RECORD EXTRACTS>

Section Clock.
Context {W : Type} (outb : W → Z → Z → W) (inb : W → Z → Z * W) (regs : Z → Z).
(** Between two updates every read of register [r] gives the same value. *)
Context (Hclock : ∀ w r, (cmos_read outb inb w r).1 = regs r).

Lemma read_snapshot_ok w : ∃ w',
  read_snapshot outb inb w =
  ({| year := regs 9; month := regs 8; day := regs 7; hour := regs 4; minute := regs 2; second := regs 0 |}, regs 0x0b, w').
Proof.
  unfold read_snapshot.
  repeat match goal with |- context [cmos_read outb inb ?x ?r] =>
    pose proof (Hclock x r); destruct (cmos_read outb inb x r); simpl in * end.
  subst. by eexists.
Qed.

Lemma wait_update_ok fuel w : Z.land (regs 0x0a) 0x80 = 0 → wait_update outb inb (S fuel) w ⇓ λ _, True.
Proof.
  intros Hq. unfold wait_update, rtc_updating. cbn [loop]. pose proof (Hclock w 10) as Hr.
  destruct (cmos_read outb inb w 10) as [v w']. simpl in Hr. subst v. rewrite Hq. by apply wp_ok.
Qed.

Lemma same_time_refl t : same_time t t = true.
Proof. unfold same_time. by rewrite !Z.eqb_refl. Qed.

WHAT YOU SHOULD DO>
The lines to return run from the one containing "repeat match goal" through the last line of the material above. Please reproduce them exactly.

EXERCISE SOLUTION>
  repeat match goal with |- context [cmos_read outb inb ?x ?r] =>
    pose proof (Hclock x r); destruct (cmos_read outb inb x r); simpl in * end.
  subst. by eexists.
Qed.

Lemma wait_update_ok fuel w : Z.land (regs 0x0a) 0x80 = 0 → wait_update outb inb (S fuel) w ⇓ λ _, True.
Proof.
  intros Hq. unfold wait_update, rtc_updating. cbn [loop]. pose proof (Hclock w 10) as Hr.
  destruct (cmos_read outb inb w 10) as [v w']. simpl in Hr. subst v. rewrite Hq. by apply wp_ok.
Qed.

Lemma same_time_refl t : same_time t t = true.
Proof. unfold same_time. by rewrite !Z.eqb_refl. Qed.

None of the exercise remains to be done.